You’ve spent the last year developing your new product. You know it will be the hottest, greatest, most-sought-after offering on the marketplace if you can just get exposure to the buying public. But, you have the resources to do little more than set up a retail website and work the free social networking resources to within an inch of their lives to hopefully drive customers your way. You are not daunted, however, and you rev up your social networks and then … the customers are only a dribble, when you are hoping for a flood.
You seek guidance. You’ve been advised to attend a tradeshow to show off your goods. You respond that a tradeshow is out of your budget. The advice continues: Get your product into retail stores, better yet, Wal-Mart and Target. “Easier said than done” you say. You’ve realized that a lack of exposure to the world is not the issue, but a lack of exposure to buying customers when they are looking to buy is your barrier to success. You need access to established retail locations.

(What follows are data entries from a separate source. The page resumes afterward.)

(** * Stateful key-value cache rewriting for OpenVINO graphs

    A shallow embedding of [optimum/exporters/openvino/stateful.py].

    The Python module rewrites an [ov.Model] in place.  The embedding keeps
    the graph as an explicit store of nodes addressed by index; ports are
    references (node index, output index) into that store, so aliasing of
    ports held by the caller's [not_kv_inputs] list is preserved.  Python
    statements become computations in a state-and-exception monad whose state
    is the graph, the [not_kv_inputs] list and the text printed so far.

    The store holds node objects: every node of the graph, and every node a
    constructor call has made, from the moment it is made.  For the engine a
    node belongs to the graph once an input, an output or a sink of the graph
    reaches it; a node that nothing reads is an object of the store only.
    The statements about the nodes a function makes are statements about
    these objects and about the input slots that read them.

    Conventions.  The arguments [ov_model] and [not_kv_inputs] of the Python
    functions are the two fields of the state, since every function works on
    the one graph and the one list of its caller.  Partial shapes have static
    rank.  The axis arguments ([gather_dim], [batch_dim]) are Python integers,
    of type [Z]: a negative one indexes a Python list from its end; the
    batch and head counts are of type [N].  Indexing a shape or a list out
    of range raises, as it does in Python.  The engine (shape inference, the
    make-stateful transformation, the version query) is an interface. *)

From stdpp Require Import base strings list gmap.
From Stdlib Require Import ZArith.

Local Open Scope Z_scope.
Local Open Scope string_scope.
Local Open Scope list_scope.

(** ** The graph data model *)

(** [ov.Type]: the element types that occur in exported decoder graphs. *)
Inductive ov_Type := boolean | bf16 | f16 | f32 | f64 | i8 | i32 | i64 | u8.

Global Instance ov_Type_eq_dec : EqDecision ov_Type.
Proof. solve_decision. Defined.

(** [ov.Dimension]: an interval of extents; [max_length = None] is an
    unbounded (dynamic) dimension. *)
Record Dimension := mkDim { min_length : Z; max_length : option Z }.

Global Instance Dimension_eq_dec : EqDecision Dimension.
Proof. solve_decision. Defined.

(** The dimension obtained from a Python integer extent. *)
Definition static_dim (n : Z) : Dimension := mkDim n (Some n).

(** [ov.PartialShape] of static rank. *)
Abbreviation PartialShape := (list Dimension).

(** The tensor descriptor of an output port.  The set of names is kept as a
    list whose head is the name [get_any_name] reports. *)
Record Tensor := mkTensor {
  names : list string;
  partial_shape : PartialShape;
  element_type : ov_Type
}.

(** [ov.Output]: an output port, and [ov.Input]: an input slot of a node. *)
Abbreviation Output := (nat * nat)%type.
Abbreviation Input := (nat * nat)%type.

(** Node attributes that are not edges. *)
Inductive Attrs :=
| AParameter (friendly_name : string) (dtype : ov_Type) (shape : PartialShape)
| AConstant (dtype : ov_Type) (dims : list nat) (data : list Z)
| AShapeOf (output_type : ov_Type)
| AConcat (axis : Z)
| ANone.

Global Instance Attrs_eq_dec : EqDecision Attrs.
Proof. solve_decision. Defined.

Record Node := mkNode {
  type_name : string;
  arguments : list Output;
  outputs : list Tensor;
  attributes : Attrs
}.

(** [ov.Model]: the node store, the ordered Parameter and Result nodes and
    the sinks (persistent-state writes). *)
Record Model := mkModel {
  nodes : list Node;
  parameters : list nat;
  results : list nat;
  sinks : list nat
}.

Definition set_nodes (f : list Node → list Node) (m : Model) : Model :=
  mkModel (f (nodes m)) (parameters m) (results m) (sinks m).

(** [ov_model.inputs] and [ov_model.outputs]. *)
Definition model_inputs (m : Model) : list Output := (λ p, (p, 0%nat)) <$> parameters m.
Definition model_outputs (m : Model) : list Output := (λ r, (r, 0%nat)) <$> results m.

Definition get_tensor (m : Model) (o : Output) : option Tensor :=
  nodes m !! o.1 ≫= λ n, outputs n !! o.2.

(** [port.get_names()] *)
Definition get_names (m : Model) (o : Output) : list string :=
  default [] (names <$> get_tensor m o).

(** [ov_model.input(name)]: the first input that carries the tensor name. *)
Definition model_input (m : Model) (name : string) : option Output :=
  head (filter (λ o, name ∈ get_names m o) (model_inputs m)).

(** [input.get_source_output()] *)
Definition source_output (m : Model) (i : Input) : option Output :=
  nodes m !! i.1 ≫= λ n, arguments n !! i.2.

(** [port.get_target_inputs()]: every input slot that reads the port. *)
Fixpoint arg_positions (o : Output) (k : nat) (args : list Output) : list nat :=
  match args with
  | [] => []
  | a :: rest =>
      if decide (a = o) then k :: arg_positions o (S k) rest
      else arg_positions o (S k) rest
  end.

Fixpoint target_inputs_from (o : Output) (i : nat) (ns : list Node) : list Input :=
  match ns with
  | [] => []
  | n :: rest =>
      ((λ k, (i, k)) <$> arg_positions o 0 (arguments n)) ++ target_inputs_from o (S i) rest
  end.

Definition get_target_inputs (m : Model) (o : Output) : list Input :=
  target_inputs_from o 0 (nodes m).

(** [consumer.replace_source_output(new)] *)
Definition set_argument (k : nat) (new : Output) (n : Node) : Node :=
  mkNode (type_name n) (<[k := new]> (arguments n)) (outputs n) (attributes n).

Definition replace_source_output (i : Input) (new : Output) (m : Model) : Model :=
  set_nodes (alter (set_argument i.2 new) i.1) m.

(** [op.set_arguments(args)] *)
Definition set_arguments (args : list Output) (n : Node) : Node :=
  mkNode (type_name n) args (outputs n) (attributes n).

(** [tensor.add_names(new)] on an output port. *)
Definition add_tensor_names (new : list string) (t : Tensor) : Tensor :=
  mkTensor (names t ++ new) (partial_shape t) (element_type t).

Definition add_output_names (idx : nat) (new : list string) (n : Node) : Node :=
  mkNode (type_name n) (arguments n) (alter (add_tensor_names new) idx (outputs n)) (attributes n).

(** The shape and element type a Parameter declares, and
    [parameter.set_partial_shape(shape)]. *)
Definition declared (n : Node) : option (ov_Type * PartialShape) :=
  match attributes n with
  | AParameter _ ty sh => Some (ty, sh)
  | _ => None
  end.

Definition set_declared_shape (sh : PartialShape) (n : Node) : option Node :=
  match attributes n with
  | AParameter fn ty _ =>
      Some (mkNode (type_name n) (arguments n) (outputs n) (AParameter fn ty sh))
  | _ => None
  end.

(** ** The graph engine

    Shape and type inference, the version query and the make-stateful
    transformation belong to the OpenVINO runtime, not to this module.  They
    are taken as an interface.  Re-validation recomputes the tensors of the
    graph from the node attributes and the edges: it changes no edge, no
    attribute and no Parameter or Result list, and the output of a Parameter
    takes the declared shape and type and keeps its names. *)

Definition redeclare (ty : ov_Type) (sh : PartialShape) (t : Tensor) : Tensor :=
  mkTensor (names t) sh ty.

Record revalidated_node (n n' : Node) : Prop := {
  rv_type_name : type_name n' = type_name n;
  rv_arguments : arguments n' = arguments n;
  rv_attributes : attributes n' = attributes n;
  rv_arity : length (outputs n') = length (outputs n);
  rv_parameter : ∀ ty sh, declared n = Some (ty, sh) →
                   outputs n' = redeclare ty sh <$> outputs n
}.

Record revalidated (m m' : Model) : Prop := {
  rv_parameters : parameters m' = parameters m;
  rv_results : results m' = results m;
  rv_sinks : sinks m' = sinks m;
  rv_nodes : Forall2 revalidated_node (nodes m) (nodes m')
}.

Record Engine := mkEngine {
  (** [ov.__version__] *)
  ov_version : string;
  (** [optimum.intel.utils.import_utils.is_openvino_version(operation, version)] *)
  is_openvino_version : string → string → bool;
  (** the inference a node constructor runs: the shape and type of every
      output, or failure *)
  infer_node : list Node → string → list Output → Attrs → option (list (PartialShape * ov_Type));
  (** a Parameter has one output, of the declared shape and type *)
  infer_parameter :
    ∀ ns fn ty sh outs,
      infer_node ns "Parameter" [] (AParameter fn ty sh) = Some outs → outs = [(sh, ty)];
  (** [ov_model.validate_nodes_and_infer_types()] *)
  validate_nodes_and_infer_types : Model → option Model;
  validate_revalidated :
    ∀ m m', validate_nodes_and_infer_types m = Some m' → revalidated m m';
  (** [apply_make_stateful_transformation(ov_model, input_output_map)] *)
  apply_make_stateful_transformation : Model → gmap string string → option Model
}.

(** ** Python statements as state-and-exception computations *)

Inductive Exn :=
| AssertionError
| ValueError (msg : string)
| RuntimeError (msg : string)
| IndexError (msg : string)
| AttributeError (msg : string).

Inductive Result (A : Type) :=
| Ok (a : A)
| Raise (e : Exn).
Arguments Ok {A} a.
Arguments Raise {A} e.

Record State := mkState {
  ov_model : Model;
  not_kv_inputs : list Output;
  stdout : list string
}.

Definition M (A : Type) : Type := State → Result A * State.

Definition ret {A} (a : A) : M A := λ st, (Ok a, st).

Definition bind {A B} (c : M A) (k : A → M B) : M B :=
  λ st, match c st with
        | (Ok a, st') => k a st'
        | (Raise e, st') => (Raise e, st')
        end.

Definition raise {A} (e : Exn) : M A := λ st, (Raise e, st).

Declare Scope py_scope.
Delimit Scope py_scope with py.
Notation "x <- c ;; k" := (bind c (λ x, k))
  (at level 100, c at next level, right associativity) : py_scope.
Notation "c >> k" := (bind c (λ _, k))
  (at level 100, k at level 200, right associativity) : py_scope.
Local Open Scope py_scope.

Definition get_model : M Model := λ st, (Ok (ov_model st), st).

Definition modify_model (f : Model → Model) : M unit :=
  λ st, (Ok tt, mkState (f (ov_model st)) (not_kv_inputs st) (stdout st)).

Definition get_not_kv_inputs : M (list Output) := λ st, (Ok (not_kv_inputs st), st).

Definition set_not_kv_inputs (l : list Output) : M unit :=
  λ st, (Ok tt, mkState (ov_model st) l (stdout st)).

(** [print(line)] *)
Definition print (line : string) : M unit :=
  λ st, (Ok tt, mkState (ov_model st) (not_kv_inputs st) (stdout st ++ [line])).

Definition from_option {A} (e : Exn) (o : option A) : M A :=
  match o with
  | Some a => ret a
  | None => raise e
  end.

(** [assert b] *)
Definition py_assert (b : bool) : M unit :=
  if b then ret tt else raise AssertionError.

(** [for x in l: body x] *)
Fixpoint for_each {A} (l : list A) (body : A → M unit) : M unit :=
  match l with
  | [] => ret tt
  | x :: rest => body x >> for_each rest body
  end.

(** A loop that threads a local variable. *)
Fixpoint for_fold {A S} (l : list A) (body : S → A → M S) (s : S) : M S :=
  match l with
  | [] => ret s
  | x :: rest => s' <- body s x ;; for_fold rest body s'
  end.

(** The position a Python integer index denotes in a sequence of the given
    length: a negative index counts from the end, and an index outside
    [-len, len) denotes none. *)
Definition py_index (len : nat) (i : Z) : option nat :=
  if decide (0 ≤ i < Z.of_nat len) then Some (Z.to_nat i)
  else if decide (- Z.of_nat len ≤ i < 0) then Some (Z.to_nat (Z.of_nat len + i))
  else None.

(** ** Graph introspection *)

Definition model_has_name (m : Model) (name : string) : bool :=
  bool_decide (name ∈ concat (get_names m <$> (model_inputs m ++ model_outputs m))).

Definition model_has_input (m : Model) (name : string) : bool :=
  bool_decide (name ∈ concat (get_names m <$> model_inputs m)).

Definition model_has_cache_reorder (m : Model) : bool :=
  model_has_input m "beam_idx".

Definition model_has_state (m : Model) : bool :=
  bool_decide (0 < length (sinks m))%nat.

(** ** The metadata object of the exported model (the [model] argument of
    [patch_stateful]) *)

Record PyModel := mkPyModel {
  key_value_input_names : list string;
  key_value_output_names : list string;
  config_model_type : string;
  normalized_config_num_attention_heads : N
}.

Section Stateful.

Variable E : Engine.

(** *** Graph-engine calls lifted to statements *)

(** Every node constructor of [opset13] makes one node object, which the
    store holds from then on whether or not a node of the graph reads it
    yet, and runs the engine's inference for it; the new tensors carry no
    names. *)
Definition fresh_tensor (o : PartialShape * ov_Type) : Tensor := mkTensor [] o.1 o.2.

Retail Locations – Get Your Product in Front of Customers
Having your own product and brand is exciting. Building an online retail store is a great inexpensive way to start your product and brand on the road to success. For the cash strapped, free social network marketing are essential to building an awareness of and following for your brand. But, while Tweets and Facebook posts can connect your brand with a lot of people, they do not necessarily put your product in front of those people at a crucial moment in time – when the urge to buy something is tickling their wallets and when they have itchy trigger fingers eager to punch in a credit card security code to complete the purchase and send your product on its journey into their lives.
There is a reason why retail locations have been around for thousands of years – they offer a location where people who are looking to buy something can go with the knowledge that they will find what they are looking for. And with the appearance of retail locations came the advent of marketplaces where numerous retailers could gather to attract greater numbers of potential customers. Marketplaces have evolved many times over and have found a new home online, and they continue to be a wonderful resource to online retailers to get their offerings in front of the buying public.
You certainly have heard of the two leaders in the online marketplace space – Amazon and eBay. And, if you are reading this, you likely already have your products listed there. But, because these retail giants are, well, giant, your little known product may be getting lost in the shuffle and your exposure remains underdeveloped.
Luckily, you have more options to choose from that should help you gain some additional exposure to those all important customers who are ready to buy. Check out these 20 online marketplaces that you can get your product listed on today in addition to Amazon and eBay:
- Sears.com – the famous retail giant offers an online marketplace where you can list your products for sale.
- Buy.com – an expansive online marketplace that receives a lot of traffic.
- Newegg.com – the second largest online only retailer in the U.S. now has its own marketplace.
- Etsy.com – the largest online marketplace for handmade and vintage items.
- Pricefalls.com – a Dutch auction site that offers a fixed-price marketplace as well.
- Shoply.com – a free marketplace operating specifically with the small business owner in mind.
- SOCexchange.com – a fixed fee of $10 a year allows access to list at this marketplace.
- iOffer.com – a well-traveled commission based marketplace.
- eCrater.com – a free marketplace that offers customizable online stores to retailers.
- Bonanza.com – a sales commission based online marketplace with a social community theme.
- Blujay.com – a free classified marketplace that allows for unlimited ad postings.
- ArtFire.com – a free marketplace geared toward sellers of handmade products.
- Wigix.com – a self-billed online catalog of products that has a marketplace for sellers.
- Offeritem.com – a free marketplace that provides an online store and shopping cart to sellers.
- Shophandmade.com – like the name suggests, a marketplace geared toward sellers of handmade items.
- Zibbet.com – a fixed price marketplace for handmade goods, fine art, vintage items and crafting supplies.
- 3tailer.com – a marketplace that seeks to connect vendors with buyers in niche markets.
- Atomicmall.com – a marketplace that has both set price and auction options.
- Sell.com – a marketplace organized in a classified ad format.
- Xoole.com – a marketplace focusing on independent sellers.
Once you have picked the appropriate marketplaces to list your products, don’t forget to submit your products to Google so that they can be listed in the search tool’s Shopping results. These marketplaces will greatly increase your product’s opportunity for exposure and will send you well on your way to selling success.